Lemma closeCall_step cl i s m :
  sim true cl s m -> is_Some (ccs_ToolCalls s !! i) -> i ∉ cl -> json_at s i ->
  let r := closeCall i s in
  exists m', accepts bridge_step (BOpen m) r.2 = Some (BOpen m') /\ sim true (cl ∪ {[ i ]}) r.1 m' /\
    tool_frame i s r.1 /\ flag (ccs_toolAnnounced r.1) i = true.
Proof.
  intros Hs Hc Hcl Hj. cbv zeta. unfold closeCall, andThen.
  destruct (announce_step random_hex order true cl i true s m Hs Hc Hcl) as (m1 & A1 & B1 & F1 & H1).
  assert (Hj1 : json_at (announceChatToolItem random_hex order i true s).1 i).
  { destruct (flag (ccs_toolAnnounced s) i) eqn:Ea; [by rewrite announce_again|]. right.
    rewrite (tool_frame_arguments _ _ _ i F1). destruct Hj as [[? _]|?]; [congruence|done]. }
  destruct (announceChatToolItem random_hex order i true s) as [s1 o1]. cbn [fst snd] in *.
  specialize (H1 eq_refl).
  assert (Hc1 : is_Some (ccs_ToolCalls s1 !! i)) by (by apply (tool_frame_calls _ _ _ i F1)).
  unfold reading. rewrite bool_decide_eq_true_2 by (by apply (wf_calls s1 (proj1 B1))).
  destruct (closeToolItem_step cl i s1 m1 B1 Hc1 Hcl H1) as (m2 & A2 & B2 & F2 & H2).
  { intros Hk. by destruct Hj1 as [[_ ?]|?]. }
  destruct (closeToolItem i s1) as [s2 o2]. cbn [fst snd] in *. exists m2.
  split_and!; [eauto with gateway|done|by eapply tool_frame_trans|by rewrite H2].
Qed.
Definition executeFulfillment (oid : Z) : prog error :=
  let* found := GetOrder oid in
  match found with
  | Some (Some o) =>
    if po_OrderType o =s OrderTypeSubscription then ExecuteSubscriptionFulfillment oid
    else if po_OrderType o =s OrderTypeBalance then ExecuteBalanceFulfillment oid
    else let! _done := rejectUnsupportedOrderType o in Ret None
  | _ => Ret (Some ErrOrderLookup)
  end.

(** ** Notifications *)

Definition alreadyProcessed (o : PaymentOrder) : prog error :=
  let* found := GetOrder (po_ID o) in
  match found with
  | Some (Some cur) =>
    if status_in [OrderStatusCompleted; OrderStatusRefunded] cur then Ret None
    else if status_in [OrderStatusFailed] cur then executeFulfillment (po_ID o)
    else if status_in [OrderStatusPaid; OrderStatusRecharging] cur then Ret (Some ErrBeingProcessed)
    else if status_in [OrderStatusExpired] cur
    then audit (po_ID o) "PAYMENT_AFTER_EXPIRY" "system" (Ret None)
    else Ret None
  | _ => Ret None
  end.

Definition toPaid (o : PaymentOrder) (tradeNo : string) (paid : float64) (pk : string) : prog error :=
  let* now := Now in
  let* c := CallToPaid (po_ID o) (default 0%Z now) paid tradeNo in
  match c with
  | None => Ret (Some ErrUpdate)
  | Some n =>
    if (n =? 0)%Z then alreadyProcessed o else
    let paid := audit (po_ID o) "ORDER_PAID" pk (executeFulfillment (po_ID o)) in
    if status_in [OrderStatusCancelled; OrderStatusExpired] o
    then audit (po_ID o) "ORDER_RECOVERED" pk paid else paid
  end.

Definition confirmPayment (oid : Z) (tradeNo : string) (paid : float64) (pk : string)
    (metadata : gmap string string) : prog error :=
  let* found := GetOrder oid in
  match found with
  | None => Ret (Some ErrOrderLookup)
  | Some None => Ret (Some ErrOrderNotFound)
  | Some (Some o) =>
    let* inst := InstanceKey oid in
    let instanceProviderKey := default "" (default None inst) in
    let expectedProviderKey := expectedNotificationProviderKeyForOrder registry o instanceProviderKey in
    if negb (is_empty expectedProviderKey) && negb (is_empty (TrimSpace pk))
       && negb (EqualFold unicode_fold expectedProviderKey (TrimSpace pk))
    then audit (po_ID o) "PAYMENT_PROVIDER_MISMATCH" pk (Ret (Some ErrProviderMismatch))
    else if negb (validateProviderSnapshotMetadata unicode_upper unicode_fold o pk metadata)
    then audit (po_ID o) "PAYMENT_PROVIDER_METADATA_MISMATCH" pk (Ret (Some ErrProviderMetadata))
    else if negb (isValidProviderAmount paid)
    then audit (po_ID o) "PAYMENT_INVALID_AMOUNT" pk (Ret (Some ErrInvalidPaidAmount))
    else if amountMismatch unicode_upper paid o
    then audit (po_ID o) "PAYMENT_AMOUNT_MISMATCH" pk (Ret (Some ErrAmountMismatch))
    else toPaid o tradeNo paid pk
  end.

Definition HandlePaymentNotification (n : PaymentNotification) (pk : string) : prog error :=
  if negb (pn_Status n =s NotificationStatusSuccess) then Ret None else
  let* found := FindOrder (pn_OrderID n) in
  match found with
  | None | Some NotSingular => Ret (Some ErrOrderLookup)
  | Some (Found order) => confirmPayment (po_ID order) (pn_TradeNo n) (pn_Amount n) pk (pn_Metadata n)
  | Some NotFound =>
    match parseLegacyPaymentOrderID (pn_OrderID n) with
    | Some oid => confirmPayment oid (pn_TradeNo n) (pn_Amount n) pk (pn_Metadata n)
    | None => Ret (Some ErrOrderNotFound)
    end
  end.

§ **EXERCISE AIM**
Give the data again in full, exactly.

§ **ANSWER TO THE PROBLEM**
Lemma closeCall_step cl i s m :
  sim true cl s m -> is_Some (ccs_ToolCalls s !! i) -> i ∉ cl -> json_at s i ->
  let r := closeCall i s in
  exists m', accepts bridge_step (BOpen m) r.2 = Some (BOpen m') /\ sim true (cl ∪ {[ i ]}) r.1 m' /\
    tool_frame i s r.1 /\ flag (ccs_toolAnnounced r.1) i = true.
Proof.
  intros Hs Hc Hcl Hj. cbv zeta. unfold closeCall, andThen.
  destruct (announce_step random_hex order true cl i true s m Hs Hc Hcl) as (m1 & A1 & B1 & F1 & H1).
  assert (Hj1 : json_at (announceChatToolItem random_hex order i true s).1 i).
  { destruct (flag (ccs_toolAnnounced s) i) eqn:Ea; [by rewrite announce_again|]. right.
    rewrite (tool_frame_arguments _ _ _ i F1). destruct Hj as [[? _]|?]; [congruence|done]. }
  destruct (announceChatToolItem random_hex order i true s) as [s1 o1]. cbn [fst snd] in *.
  specialize (H1 eq_refl).
  assert (Hc1 : is_Some (ccs_ToolCalls s1 !! i)) by (by apply (tool_frame_calls _ _ _ i F1)).
  unfold reading. rewrite bool_decide_eq_true_2 by (by apply (wf_calls s1 (proj1 B1))).
  destruct (closeToolItem_step cl i s1 m1 B1 Hc1 Hcl H1) as (m2 & A2 & B2 & F2 & H2).
  { intros Hk. by destruct Hj1 as [[_ ?]|?]. }
  destruct (closeToolItem i s1) as [s2 o2]. cbn [fst snd] in *. exists m2.
  split_and!; [eauto with gateway|done|by eapply tool_frame_trans|by rewrite H2].
Qed.
Definition executeFulfillment (oid : Z) : prog error :=
  let* found := GetOrder oid in
  match found with
  | Some (Some o) =>
    if po_OrderType o =s OrderTypeSubscription then ExecuteSubscriptionFulfillment oid
    else if po_OrderType o =s OrderTypeBalance then ExecuteBalanceFulfillment oid
    else let! _done := rejectUnsupportedOrderType o in Ret None
  | _ => Ret (Some ErrOrderLookup)
  end.

(** ** Notifications *)

Definition alreadyProcessed (o : PaymentOrder) : prog error :=
  let* found := GetOrder (po_ID o) in
  match found with
  | Some (Some cur) =>
    if status_in [OrderStatusCompleted; OrderStatusRefunded] cur then Ret None
    else if status_in [OrderStatusFailed] cur then executeFulfillment (po_ID o)
    else if status_in [OrderStatusPaid; OrderStatusRecharging] cur then Ret (Some ErrBeingProcessed)
    else if status_in [OrderStatusExpired] cur
    then audit (po_ID o) "PAYMENT_AFTER_EXPIRY" "system" (Ret None)
    else Ret None
  | _ => Ret None
  end.

Definition toPaid (o : PaymentOrder) (tradeNo : string) (paid : float64) (pk : string) : prog error :=
  let* now := Now in
  let* c := CallToPaid (po_ID o) (default 0%Z now) paid tradeNo in
  match c with
  | None => Ret (Some ErrUpdate)
  | Some n =>
    if (n =? 0)%Z then alreadyProcessed o else
    let paid := audit (po_ID o) "ORDER_PAID" pk (executeFulfillment (po_ID o)) in
    if status_in [OrderStatusCancelled; OrderStatusExpired] o
    then audit (po_ID o) "ORDER_RECOVERED" pk paid else paid
  end.

Definition confirmPayment (oid : Z) (tradeNo : string) (paid : float64) (pk : string)
    (metadata : gmap string string) : prog error :=
  let* found := GetOrder oid in
  match found with
  | None => Ret (Some ErrOrderLookup)
  | Some None => Ret (Some ErrOrderNotFound)
  | Some (Some o) =>
    let* inst := InstanceKey oid in
    let instanceProviderKey := default "" (default None inst) in
    let expectedProviderKey := expectedNotificationProviderKeyForOrder registry o instanceProviderKey in
    if negb (is_empty expectedProviderKey) && negb (is_empty (TrimSpace pk))
       && negb (EqualFold unicode_fold expectedProviderKey (TrimSpace pk))
    then audit (po_ID o) "PAYMENT_PROVIDER_MISMATCH" pk (Ret (Some ErrProviderMismatch))
    else if negb (validateProviderSnapshotMetadata unicode_upper unicode_fold o pk metadata)
    then audit (po_ID o) "PAYMENT_PROVIDER_METADATA_MISMATCH" pk (Ret (Some ErrProviderMetadata))
    else if negb (isValidProviderAmount paid)
    then audit (po_ID o) "PAYMENT_INVALID_AMOUNT" pk (Ret (Some ErrInvalidPaidAmount))
    else if amountMismatch unicode_upper paid o
    then audit (po_ID o) "PAYMENT_AMOUNT_MISMATCH" pk (Ret (Some ErrAmountMismatch))
    else toPaid o tradeNo paid pk
  end.

Definition HandlePaymentNotification (n : PaymentNotification) (pk : string) : prog error :=
  if negb (pn_Status n =s NotificationStatusSuccess) then Ret None else
  let* found := FindOrder (pn_OrderID n) in
  match found with
  | None | Some NotSingular => Ret (Some ErrOrderLookup)
  | Some (Found order) => confirmPayment (po_ID order) (pn_TradeNo n) (pn_Amount n) pk (pn_Metadata n)
  | Some NotFound =>
    match parseLegacyPaymentOrderID (pn_OrderID n) with
    | Some oid => confirmPayment oid (pn_TradeNo n) (pn_Amount n) pk (pn_Metadata n)
    | None => Ret (Some ErrOrderNotFound)
    end
  end.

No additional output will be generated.